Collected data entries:

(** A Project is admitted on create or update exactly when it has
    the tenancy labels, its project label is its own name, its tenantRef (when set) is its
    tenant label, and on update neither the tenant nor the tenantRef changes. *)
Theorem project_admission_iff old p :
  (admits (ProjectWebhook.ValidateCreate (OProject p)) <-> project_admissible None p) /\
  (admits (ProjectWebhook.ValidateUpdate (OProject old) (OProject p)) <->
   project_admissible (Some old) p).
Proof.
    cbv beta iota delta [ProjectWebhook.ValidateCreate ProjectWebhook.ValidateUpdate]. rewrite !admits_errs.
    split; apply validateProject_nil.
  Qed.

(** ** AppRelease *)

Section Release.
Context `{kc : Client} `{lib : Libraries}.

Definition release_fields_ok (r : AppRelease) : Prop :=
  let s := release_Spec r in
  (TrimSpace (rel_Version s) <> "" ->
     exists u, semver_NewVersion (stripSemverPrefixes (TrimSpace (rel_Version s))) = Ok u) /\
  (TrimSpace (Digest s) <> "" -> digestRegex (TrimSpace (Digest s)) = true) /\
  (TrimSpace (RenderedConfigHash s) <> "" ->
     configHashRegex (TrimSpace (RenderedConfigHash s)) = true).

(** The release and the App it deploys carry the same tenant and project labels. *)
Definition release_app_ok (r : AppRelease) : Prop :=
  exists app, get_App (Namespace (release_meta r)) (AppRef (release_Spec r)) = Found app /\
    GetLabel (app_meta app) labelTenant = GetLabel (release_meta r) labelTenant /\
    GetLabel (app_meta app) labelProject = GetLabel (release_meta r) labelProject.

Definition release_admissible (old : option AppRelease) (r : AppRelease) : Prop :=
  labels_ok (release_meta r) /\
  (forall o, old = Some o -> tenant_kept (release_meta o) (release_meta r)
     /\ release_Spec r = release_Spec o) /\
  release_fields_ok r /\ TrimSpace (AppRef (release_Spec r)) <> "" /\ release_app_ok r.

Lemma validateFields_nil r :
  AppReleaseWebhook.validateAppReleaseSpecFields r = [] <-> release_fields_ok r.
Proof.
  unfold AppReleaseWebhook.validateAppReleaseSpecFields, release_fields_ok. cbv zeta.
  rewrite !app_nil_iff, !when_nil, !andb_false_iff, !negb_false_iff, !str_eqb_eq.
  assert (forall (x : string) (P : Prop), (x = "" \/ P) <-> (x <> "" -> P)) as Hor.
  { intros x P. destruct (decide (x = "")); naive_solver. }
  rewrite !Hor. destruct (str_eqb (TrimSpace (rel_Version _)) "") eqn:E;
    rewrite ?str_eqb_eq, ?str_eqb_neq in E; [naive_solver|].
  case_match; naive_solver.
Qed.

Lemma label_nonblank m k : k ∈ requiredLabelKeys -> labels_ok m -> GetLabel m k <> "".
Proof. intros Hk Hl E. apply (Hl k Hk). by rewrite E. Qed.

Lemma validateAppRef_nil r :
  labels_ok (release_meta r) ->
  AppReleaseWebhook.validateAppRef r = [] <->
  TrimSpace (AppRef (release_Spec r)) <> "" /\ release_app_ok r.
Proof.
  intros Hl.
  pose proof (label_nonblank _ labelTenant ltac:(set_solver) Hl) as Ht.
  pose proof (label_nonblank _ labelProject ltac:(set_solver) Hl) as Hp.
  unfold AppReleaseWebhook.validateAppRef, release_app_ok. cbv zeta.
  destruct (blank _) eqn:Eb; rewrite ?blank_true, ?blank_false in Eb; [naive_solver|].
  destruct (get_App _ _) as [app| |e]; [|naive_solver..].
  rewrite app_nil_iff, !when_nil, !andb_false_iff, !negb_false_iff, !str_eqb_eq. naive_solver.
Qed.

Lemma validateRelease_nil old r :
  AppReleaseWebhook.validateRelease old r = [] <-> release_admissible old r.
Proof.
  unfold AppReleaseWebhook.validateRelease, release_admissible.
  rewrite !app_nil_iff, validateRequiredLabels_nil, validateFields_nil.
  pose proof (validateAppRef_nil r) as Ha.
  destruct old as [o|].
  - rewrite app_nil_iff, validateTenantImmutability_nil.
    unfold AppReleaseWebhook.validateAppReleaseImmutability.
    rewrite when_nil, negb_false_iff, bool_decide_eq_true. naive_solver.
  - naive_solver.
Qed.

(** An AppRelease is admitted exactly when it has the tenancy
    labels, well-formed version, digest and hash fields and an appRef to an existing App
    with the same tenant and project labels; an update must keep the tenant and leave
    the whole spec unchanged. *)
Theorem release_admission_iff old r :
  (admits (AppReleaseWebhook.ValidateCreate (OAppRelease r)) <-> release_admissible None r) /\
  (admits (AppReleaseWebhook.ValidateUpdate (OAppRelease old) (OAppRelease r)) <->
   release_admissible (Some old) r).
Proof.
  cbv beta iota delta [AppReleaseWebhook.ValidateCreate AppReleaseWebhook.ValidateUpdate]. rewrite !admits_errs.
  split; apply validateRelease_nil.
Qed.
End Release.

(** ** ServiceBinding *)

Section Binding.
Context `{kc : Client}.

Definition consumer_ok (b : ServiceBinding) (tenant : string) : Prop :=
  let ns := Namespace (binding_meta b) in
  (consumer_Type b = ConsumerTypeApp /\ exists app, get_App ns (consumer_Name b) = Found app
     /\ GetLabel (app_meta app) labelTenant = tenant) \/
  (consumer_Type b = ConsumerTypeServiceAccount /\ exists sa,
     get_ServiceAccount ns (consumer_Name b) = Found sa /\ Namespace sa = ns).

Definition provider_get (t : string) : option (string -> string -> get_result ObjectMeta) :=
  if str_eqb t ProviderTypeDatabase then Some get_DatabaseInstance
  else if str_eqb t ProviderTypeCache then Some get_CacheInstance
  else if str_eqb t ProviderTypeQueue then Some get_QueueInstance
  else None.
---
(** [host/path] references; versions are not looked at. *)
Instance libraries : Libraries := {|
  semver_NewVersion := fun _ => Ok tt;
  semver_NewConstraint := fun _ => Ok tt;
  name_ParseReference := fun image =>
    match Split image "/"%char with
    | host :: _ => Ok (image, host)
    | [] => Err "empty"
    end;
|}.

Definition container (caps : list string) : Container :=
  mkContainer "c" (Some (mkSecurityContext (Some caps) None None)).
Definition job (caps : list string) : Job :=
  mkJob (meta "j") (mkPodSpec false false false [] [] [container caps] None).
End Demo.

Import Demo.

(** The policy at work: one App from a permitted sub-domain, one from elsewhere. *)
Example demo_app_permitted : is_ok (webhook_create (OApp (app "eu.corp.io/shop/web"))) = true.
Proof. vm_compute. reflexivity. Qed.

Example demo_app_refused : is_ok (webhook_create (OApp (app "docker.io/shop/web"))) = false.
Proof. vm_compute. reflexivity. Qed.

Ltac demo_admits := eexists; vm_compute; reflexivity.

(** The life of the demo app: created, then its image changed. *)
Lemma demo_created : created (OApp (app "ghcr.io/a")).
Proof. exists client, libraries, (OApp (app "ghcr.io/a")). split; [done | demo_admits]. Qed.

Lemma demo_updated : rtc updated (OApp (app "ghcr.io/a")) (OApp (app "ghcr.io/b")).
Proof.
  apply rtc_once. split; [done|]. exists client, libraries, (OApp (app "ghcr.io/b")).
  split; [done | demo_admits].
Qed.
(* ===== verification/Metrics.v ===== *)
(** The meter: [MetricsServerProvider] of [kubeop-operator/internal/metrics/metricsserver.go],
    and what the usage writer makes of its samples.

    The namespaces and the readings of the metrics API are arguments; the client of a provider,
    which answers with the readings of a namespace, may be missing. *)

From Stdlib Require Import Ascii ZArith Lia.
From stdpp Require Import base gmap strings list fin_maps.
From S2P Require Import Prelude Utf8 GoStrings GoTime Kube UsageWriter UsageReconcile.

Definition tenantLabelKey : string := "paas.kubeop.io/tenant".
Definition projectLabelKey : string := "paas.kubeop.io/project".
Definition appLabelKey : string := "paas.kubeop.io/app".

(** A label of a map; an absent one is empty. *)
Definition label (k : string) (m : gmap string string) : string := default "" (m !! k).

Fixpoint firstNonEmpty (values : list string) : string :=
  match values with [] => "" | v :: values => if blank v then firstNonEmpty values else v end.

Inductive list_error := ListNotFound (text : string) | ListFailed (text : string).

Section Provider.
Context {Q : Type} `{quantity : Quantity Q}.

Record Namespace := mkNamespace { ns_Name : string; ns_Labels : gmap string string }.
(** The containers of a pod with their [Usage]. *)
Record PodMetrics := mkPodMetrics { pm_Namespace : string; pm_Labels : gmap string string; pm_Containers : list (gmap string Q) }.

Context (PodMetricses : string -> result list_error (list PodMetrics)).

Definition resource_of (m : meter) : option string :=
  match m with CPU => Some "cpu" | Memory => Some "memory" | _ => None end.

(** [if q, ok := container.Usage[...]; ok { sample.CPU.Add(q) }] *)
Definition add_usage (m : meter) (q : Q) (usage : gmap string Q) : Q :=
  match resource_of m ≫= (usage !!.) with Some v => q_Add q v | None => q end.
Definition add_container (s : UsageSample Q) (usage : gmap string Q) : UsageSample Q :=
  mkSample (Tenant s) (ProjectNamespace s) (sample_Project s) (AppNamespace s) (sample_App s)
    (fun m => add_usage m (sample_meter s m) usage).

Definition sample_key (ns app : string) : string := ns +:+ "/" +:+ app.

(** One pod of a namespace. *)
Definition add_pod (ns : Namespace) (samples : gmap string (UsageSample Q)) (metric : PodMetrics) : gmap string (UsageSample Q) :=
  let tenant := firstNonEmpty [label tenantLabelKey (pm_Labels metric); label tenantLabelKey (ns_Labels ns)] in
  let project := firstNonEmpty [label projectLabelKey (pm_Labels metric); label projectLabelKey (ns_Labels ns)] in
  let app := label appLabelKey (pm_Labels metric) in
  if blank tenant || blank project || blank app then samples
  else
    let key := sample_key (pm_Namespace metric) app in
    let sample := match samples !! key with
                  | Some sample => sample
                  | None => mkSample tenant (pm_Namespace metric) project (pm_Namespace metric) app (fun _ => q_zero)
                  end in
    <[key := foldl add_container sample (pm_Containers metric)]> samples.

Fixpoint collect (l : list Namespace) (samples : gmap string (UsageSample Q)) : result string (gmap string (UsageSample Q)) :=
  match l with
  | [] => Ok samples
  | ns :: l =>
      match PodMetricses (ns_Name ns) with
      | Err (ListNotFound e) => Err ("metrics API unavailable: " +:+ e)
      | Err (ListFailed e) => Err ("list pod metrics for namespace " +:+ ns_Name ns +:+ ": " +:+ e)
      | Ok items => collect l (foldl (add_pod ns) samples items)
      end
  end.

▶ [What you should do]:
In the records above, locate the lines holding the word "host". Copy each of them.

▶ [Response to this task]:
(** [host/path] references; versions are not looked at. *)
    | host :: _ => Ok (image, host)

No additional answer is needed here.